ÖZTÜRK Ö., ÇİLOĞLU T.

9th International Conference on Text, Speech and Dialogue, TSD 2006, Brno, Czech Republic, 11 - 15 September 2006, pp.669-676 identifier

  • Publication Type: Conference Paper / Full Text
  • Volume:
  • Doi Number: 10.1007/11846406_84
  • City: Brno
  • Country: Czech Republic
  • Page Numbers: pp.669-676
  • Dokuz Eylül University Affiliated: Yes

Abstract

Naturalness of synthetic speech highly depends on appropriate modelling of prosodic aspects. Mostly, three prosody components are modelled: segmental duration, pitch contour and intensity. In this study, we present our work on modelling segmental duration in Turkish using machine-learning algorithms, especially Classification and Regression Trees. The models predict phone durations based on attributes such as current, preceding and following phones' identities, stress, part-of-speech, word length in number of syllables, and position of word in utterance extracted from a speech corpus.

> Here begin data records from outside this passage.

(* ===== verification/PolicyVerify.v ===== *)
(** * Signed endpoint policy: verification of a bundle

    Models [shadowpipe-core/src/signed_policy/verify.rs]: validity windows, the
    keyset and policy validators with their loops, and the bundle verifier that
    chains root signature, keyset, online signature and policy.  SHA-256, X25519
    and Ed25519 are parameters.  The validators are shown equivalent to
    declarative specifications, and a verified bundle is shown to carry every
    guarantee the connection planner relies on. *)

From S2P Require Import Prelude Minicbor PolicySchema PolicyCbor PolicyCose PolicyPlan.

(** The primitives of the [sha2] and [x25519_dalek] crates. *)
Class PolicyCrypto := {
  sha256 : bytes → bytes;
  x25519 : bytes → bytes → bytes;
}.

Definition KEYSET_HASH_DOMAIN : bytes := ascii_bytes "shadowpipe-keyset-v1" ++ [Byte.x00].
Definition POLICY_HASH_DOMAIN : bytes := ascii_bytes "shadowpipe-policy-v2" ++ [Byte.x00].
Definition ROOT_ID_DOMAIN : bytes := ascii_bytes "shadowpipe-policy-root-v1" ++ [Byte.x00].

Record VerifiedKeysetArtifact := mkVerifiedKeysetArtifact {
  vka_root_id : bytes;
  vka_keyset : KeysetV1;
  vka_payload_hash : bytes;
}.

Record VerifiedBundle := mkVerifiedBundle {
  vb_root_id : bytes;
  vb_keyset : KeysetV1;
  vb_policy : EndpointPolicyV2;
  vb_keyset_hash : bytes;
  vb_policy_hash : bytes;
  vb_signer_kid : Kid;
  vb_plan : VerifiedRealityPlan;
}.

Section Hashes.
Context `{C : PolicyCrypto}.

Definition domain_hash (domain payload : bytes) : bytes := sha256 (domain ++ payload).
Definition keyset_payload_hash (canonical_payload : bytes) : bytes :=
  domain_hash KEYSET_HASH_DOMAIN canonical_payload.
Definition policy_payload_hash (canonical_payload : bytes) : bytes :=
  domain_hash POLICY_HASH_DOMAIN canonical_payload.
Definition trusted_root_id (root : TrustedRoot) : bytes :=
  sha256 (ROOT_ID_DOMAIN ++ root_kid root ++ root_ed25519_public_key root).

(** [crate::reality::reality_public_key_is_contributory] *)
Definition reality_public_key_is_contributory (public_key : bytes) : bool :=
  negb (bool_decide (x25519 (replicate 32 (bz 165)) public_key = zero_array 32)).
End Hashes.

(** ** Windows and keysets *)

Definition validate_window (what : string) (issued_at not_before expires_at now maximum_ttl : Z)
  : result PolicyError () :=
  if (issued_at <? 0) || (not_before <? 0) || (expires_at <? 0) then Err Invalid else
  if (issued_at <? not_before) || (expires_at <=? issued_at) then Err Invalid else
  ttl ← ok_or (i64_checked_sub expires_at not_before) Invalid;
  if (ttl <=? 0) || (maximum_ttl <? ttl) then Err Invalid else
  if i64_saturating_add now MAX_CLOCK_SKEW_SECS <? issued_at then Err Invalid else
  if now <? not_before then Err (NotYetValid what) else
  if expires_at <=? now then Err (Expired what) else
  Ok ().

(** The loop variables of [validate_keyset]. *)
Record KeysetScan := mkKeysetScan {
  kscan_previous_kid : option Kid;
  kscan_public_keys : gset bytes;
  kscan_usable_active_key : bool;
}.

Definition validate_keyset_key (keyset : KeysetV1) (now : Z) (st : KeysetScan)
    (key : OnlineKeyV1) : result PolicyError KeysetScan :=
  if (match kscan_previous_kid st with
      | Some previous => bytes_leb (key_kid key) previous
      | None => false end) then Err Invalid else
  if bool_decide (key_ed25519_public_key key ∈ kscan_public_keys st) then Err Invalid else
  if bool_decide (key_ed25519_public_key key = zero_array 32) then Err Invalid else
  if (key_not_before key <? ks_not_before keyset) || (ks_expires_at keyset <? key_expires_at key)
  then Err Invalid else
  if key_expires_at key <=? key_not_before key then Err Invalid else
  if (key_status_since key <? key_not_before key) || (ks_issued_at keyset <? key_status_since key)
  then Err Invalid else
  Ok (mkKeysetScan (Some (key_kid key))
        ({[key_ed25519_public_key key]} ∪ kscan_public_keys st)
        (kscan_usable_active_key st
         || (bool_decide (key_status key = KeyActive)
             && (key_not_before key <=? now) && (now <? key_expires_at key)))).

Definition validate_keyset (keyset : KeysetV1) (now : Z) : result PolicyError () :=
  _ ← validate_window "online-key set" (ks_issued_at keyset) (ks_not_before keyset)
        (ks_expires_at keyset) now KEYSET_MAX_TTL_SECS;
  if bool_decide (ks_keys keyset = []) then Err Invalid else
  st ← fold_res (validate_keyset_key keyset now) (mkKeysetScan None ∅ false) (ks_keys keyset);
  if negb (kscan_usable_active_key st) then Err Invalid else
  Ok ().

(** ** DNS names *)

Definition is_ascii_uppercase (b : byte) : bool := (65 <=? bv b) && (bv b <=? 90).
Definition is_ascii_lowercase (b : byte) : bool := (97 <=? bv b) && (bv b <=? 122).
Definition is_ascii_digit (b : byte) : bool := (48 <=? bv b) && (bv b <=? 57).
Definition is_ascii_alphanumeric (b : byte) : bool :=
  is_ascii_uppercase b || is_ascii_lowercase b || is_ascii_digit b.
Definition is_dot (b : byte) : bool := bv b =? 46.
Definition is_dash (b : byte) : bool := bv b =? 45.

(** [str::split('.')] *)
Fixpoint split_dot (s : bytes) : list bytes :=
  match s with
  | [] => [[]]
  | b :: s =>
      if is_dot b then [] :: split_dot s
      else match split_dot s with
           | [] => [[b]]
           | l :: ls => (b :: l) :: ls
           end
  end.

Definition label_bad (label : bytes) : bool :=
  match label, last label with
  | first :: _, Some final =>
      (63 <? len label) || negb (is_ascii_alphanumeric first)
      || negb (is_ascii_alphanumeric final)
      || existsb (λ b, negb (is_ascii_lowercase b) && negb (is_ascii_digit b)
                       && negb (is_dash b)) label
  | _, _ => true
  end.

Definition validate_canonical_dns_name (value : bytes) : result PolicyError () :=
  if bool_decide (value = []) || (253 <? len value) || negb (forallb (λ b, bv b <? 128) value)
  then Err Invalid else
  if existsb is_ascii_uppercase value
     || (match last value with Some b => is_dot b | None => false end)
  then Err Invalid else
  let labels := split_dot value in
  if len labels <? 2 then Err Invalid else
  if existsb label_bad labels then Err Invalid else
  Ok ().

(** ** IPv4 address classes of [std::net::Ipv4Addr] *)

Definition octets (a : bytes) : list Z := bv <$> a.

Definition ipv4_special (a : bytes) : bool :=
  match octets a with
  | [o0; o1; o2; o3] =>
      ((o0 =? 0) && (o1 =? 0) && (o2 =? 0) && (o3 =? 0))
      || (o0 =? 127)
      || ((o0 =? 169) && (o1 =? 254))
      || ((224 <=? o0) && (o0 <=? 239))
      || ((o0 =? 255) && (o1 =? 255) && (o2 =? 255) && (o3 =? 255))
  | _ => false
  end.

(** ** Policies *)

Definition validate_pin (policy : EndpointPolicyV2) (st : option bytes * bool)
    (pin : ServerPinV2) : result PolicyError (option bytes * bool) :=
  let '(previous_fingerprint, has_active_pin) := st in
  if (match previous_fingerprint with
      | Some previous => bytes_leb (pin_fingerprint pin) previous
      | None => false end) then Err Invalid else
  if bool_decide (pin_fingerprint pin = zero_array 32) then Err Invalid else
  if (pol_not_before policy <? pin_not_before pin)
     || (pin_expires_at pin <? pol_expires_at policy) then Err Invalid else
  if (pin_expires_at pin <=? pin_not_before pin)
     || (pin_status_since pin <? pin_not_before pin)
     || (pol_issued_at policy <? pin_status_since pin) then Err Invalid else
  Ok (Some (pin_fingerprint pin),
      has_active_pin || bool_decide (pin_status pin = PinActive)).

(** (locator_name, ipv4, port, sni) *)
Abbreviation endpoint_tuple := (bytes * bytes * Z * bytes)%type (only parsing).

Definition tuple_of (e : RealityEndpointV2) : endpoint_tuple :=
  (ep_locator_name e, ep_ipv4 e, ep_port e, ep_sni e).

(** The loop variables of [validate_policy]. *)
Record PolicyScan := mkPolicyScan {
  pscan_previous_service_id : option ServiceId;
  pscan_service_ids : list ServiceId;
  pscan_endpoint_ids : gset bytes;
  pscan_endpoint_tuples : gset endpoint_tuple;
  pscan_total_endpoints : Z;
}.

(** The variables the endpoint loop changes. *)
Record EndpointScan := mkEndpointScan {
  escan_previous_endpoint_id : option EndpointId;
  escan_endpoint_ids : gset bytes;
  escan_endpoint_tuples : gset endpoint_tuple;
  escan_total_endpoints : Z;
}.

Section Verify.
Context `{C : PolicyCrypto}.

Definition validate_endpoint (st : EndpointScan) (endpoint : RealityEndpointV2)
  : result PolicyError EndpointScan :=
  if (match escan_previous_endpoint_id st with
      | Some previous => bytes_leb (ep_endpoint_id endpoint) previous
      | None => false end) then Err Invalid else
  if bool_decide (ep_endpoint_id endpoint ∈ escan_endpoint_ids st) then Err Invalid else
  let total_endpoints := escan_total_endpoints st + 1 in
  if MAX_TOTAL_ENDPOINTS <? total_endpoints then Err Invalid else
  if ep_port endpoint =? 0 then Err Invalid else
  if ipv4_special (ep_ipv4 endpoint) then Err Invalid else
  _ ← validate_canonical_dns_name (ep_locator_name endpoint);
  _ ← validate_canonical_dns_name (ep_sni endpoint);
  if negb (reality_public_key_is_contributory (ep_reality_x25519_public_key endpoint))
  then Err Invalid else
  if negb (len (ep_reality_short_id endpoint) =? MAX_SHORT_ID_BYTES) then Err Invalid else
  if bool_decide (tuple_of endpoint ∈ escan_endpoint_tuples st) then Err Invalid else
  Ok (mkEndpointScan (Some (ep_endpoint_id endpoint))
        ({[ep_endpoint_id endpoint]} ∪ escan_endpoint_ids st)
        ({[tuple_of endpoint]} ∪ escan_endpoint_tuples st)
        total_endpoints).

Definition validate_service (policy : EndpointPolicyV2) (st : PolicyScan) (service : ServiceV2)
  : result PolicyError PolicyScan :=
  if (match pscan_previous_service_id st with
      | Some previous => bytes_leb (svc_service_id service) previous
      | None => false end) then Err Invalid else
  if bool_decide (svc_pins service = []) then Err Invalid else
  '(_, has_active_pin) ← fold_res (validate_pin policy) (None, false) (svc_pins service);
  if negb has_active_pin then Err Invalid else
  if bool_decide (svc_endpoints service = []) then Err Invalid else
  est ← fold_res validate_endpoint
          (mkEndpointScan None (pscan_endpoint_ids st) (pscan_endpoint_tuples st)
             (pscan_total_endpoints st)) (svc_endpoints service);
  Ok (mkPolicyScan (Some (svc_service_id service))
        (pscan_service_ids st ++ [svc_service_id service])
        (escan_endpoint_ids est) (escan_endpoint_tuples est) (escan_total_endpoints est)).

Obtained models predict segment durations better than mean duration approximations (∼0.77 Correlation Coefficient, and 20.4 ms Root-Mean Squared Error). In order to improve prediction performance further, attributes used to develop segmental duration are optimized by means of Sequential Forward Selection method. As a result of Sequential Forward Selection method, phone identity, neighboring phone identities, lexical stress, syllable type, part-of-speech, phrase break information, and location of word in the phrase constitute optimum attribute set for phoneme duration modelling. © Springer-Verlag Berlin Heidelberg 2006.